↓

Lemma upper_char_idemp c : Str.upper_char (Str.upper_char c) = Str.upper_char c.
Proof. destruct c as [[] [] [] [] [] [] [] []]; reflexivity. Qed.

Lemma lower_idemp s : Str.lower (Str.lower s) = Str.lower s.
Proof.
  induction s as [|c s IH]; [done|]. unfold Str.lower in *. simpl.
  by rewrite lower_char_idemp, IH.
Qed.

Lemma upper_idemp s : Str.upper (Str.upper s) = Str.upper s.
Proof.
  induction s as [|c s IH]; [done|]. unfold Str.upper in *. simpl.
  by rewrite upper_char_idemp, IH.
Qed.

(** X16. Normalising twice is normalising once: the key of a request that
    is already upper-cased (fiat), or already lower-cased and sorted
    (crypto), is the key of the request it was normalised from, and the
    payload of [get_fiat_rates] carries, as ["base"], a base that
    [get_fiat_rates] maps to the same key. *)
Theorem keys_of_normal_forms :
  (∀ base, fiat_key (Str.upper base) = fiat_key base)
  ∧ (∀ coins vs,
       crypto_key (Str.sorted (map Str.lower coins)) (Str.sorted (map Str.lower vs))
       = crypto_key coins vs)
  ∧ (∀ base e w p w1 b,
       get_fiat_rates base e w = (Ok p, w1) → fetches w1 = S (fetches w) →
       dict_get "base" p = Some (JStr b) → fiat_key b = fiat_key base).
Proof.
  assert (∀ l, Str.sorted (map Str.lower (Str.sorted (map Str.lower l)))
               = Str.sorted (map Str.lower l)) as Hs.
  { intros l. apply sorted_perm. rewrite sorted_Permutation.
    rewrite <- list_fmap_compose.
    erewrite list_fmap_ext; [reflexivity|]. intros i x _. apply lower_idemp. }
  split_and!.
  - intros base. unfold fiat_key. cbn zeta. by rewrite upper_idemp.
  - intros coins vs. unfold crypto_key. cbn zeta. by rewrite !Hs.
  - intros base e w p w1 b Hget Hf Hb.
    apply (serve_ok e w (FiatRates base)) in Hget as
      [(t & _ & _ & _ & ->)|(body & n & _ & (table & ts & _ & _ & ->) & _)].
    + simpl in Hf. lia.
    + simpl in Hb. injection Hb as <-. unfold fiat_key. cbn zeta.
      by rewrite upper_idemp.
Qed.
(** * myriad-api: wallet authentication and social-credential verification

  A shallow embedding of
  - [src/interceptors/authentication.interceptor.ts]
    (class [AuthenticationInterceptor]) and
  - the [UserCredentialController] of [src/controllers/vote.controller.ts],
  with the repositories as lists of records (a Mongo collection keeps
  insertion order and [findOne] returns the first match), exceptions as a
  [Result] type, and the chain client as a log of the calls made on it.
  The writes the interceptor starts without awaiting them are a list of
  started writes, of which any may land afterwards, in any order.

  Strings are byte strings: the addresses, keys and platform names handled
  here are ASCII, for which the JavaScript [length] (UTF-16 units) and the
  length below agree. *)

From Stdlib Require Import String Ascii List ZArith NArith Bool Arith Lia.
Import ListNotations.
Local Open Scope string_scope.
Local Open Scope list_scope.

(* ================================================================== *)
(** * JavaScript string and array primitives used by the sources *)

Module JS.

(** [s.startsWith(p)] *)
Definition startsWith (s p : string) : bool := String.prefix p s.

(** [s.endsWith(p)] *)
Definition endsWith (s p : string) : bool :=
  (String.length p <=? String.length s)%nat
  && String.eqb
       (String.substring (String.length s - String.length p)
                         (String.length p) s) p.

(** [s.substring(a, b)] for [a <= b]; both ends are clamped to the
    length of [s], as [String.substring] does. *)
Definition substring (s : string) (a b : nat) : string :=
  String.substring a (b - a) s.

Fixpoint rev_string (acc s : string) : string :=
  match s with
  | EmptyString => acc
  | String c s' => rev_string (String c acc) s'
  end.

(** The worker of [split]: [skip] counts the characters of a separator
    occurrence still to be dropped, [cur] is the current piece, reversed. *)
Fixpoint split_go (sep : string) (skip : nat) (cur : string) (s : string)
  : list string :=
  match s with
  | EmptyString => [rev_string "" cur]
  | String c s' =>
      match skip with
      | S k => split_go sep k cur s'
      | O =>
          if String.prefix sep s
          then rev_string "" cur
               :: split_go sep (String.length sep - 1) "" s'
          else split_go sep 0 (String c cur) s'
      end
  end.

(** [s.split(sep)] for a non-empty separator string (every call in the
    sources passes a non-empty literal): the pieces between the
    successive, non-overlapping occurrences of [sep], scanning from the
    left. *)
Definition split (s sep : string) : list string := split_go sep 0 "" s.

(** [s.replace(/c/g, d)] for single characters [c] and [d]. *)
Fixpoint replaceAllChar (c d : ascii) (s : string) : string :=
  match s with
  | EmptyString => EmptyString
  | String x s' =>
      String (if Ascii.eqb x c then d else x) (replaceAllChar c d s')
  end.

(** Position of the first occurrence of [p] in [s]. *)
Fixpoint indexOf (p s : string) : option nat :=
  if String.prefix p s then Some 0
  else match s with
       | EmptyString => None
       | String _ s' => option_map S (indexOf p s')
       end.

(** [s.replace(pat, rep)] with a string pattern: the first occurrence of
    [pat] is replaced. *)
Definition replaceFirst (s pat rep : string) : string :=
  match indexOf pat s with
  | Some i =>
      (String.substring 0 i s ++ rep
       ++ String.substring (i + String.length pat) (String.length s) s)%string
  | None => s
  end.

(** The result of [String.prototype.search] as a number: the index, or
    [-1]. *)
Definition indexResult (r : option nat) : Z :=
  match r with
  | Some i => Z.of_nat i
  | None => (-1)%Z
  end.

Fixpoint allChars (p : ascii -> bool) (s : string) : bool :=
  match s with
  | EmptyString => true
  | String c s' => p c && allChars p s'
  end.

↑

» EXERCISE: Transcribe the records above exactly, but only from the line that contains "match r with" through their final line, inclusive.

» FINISHED EXERCISE:
  match r with
  | Some i => Z.of_nat i
  | None => (-1)%Z
  end.

Fixpoint allChars (p : ascii -> bool) (s : string) : bool :=
  match s with
  | EmptyString => true
  | String c s' => p c && allChars p s'
  end.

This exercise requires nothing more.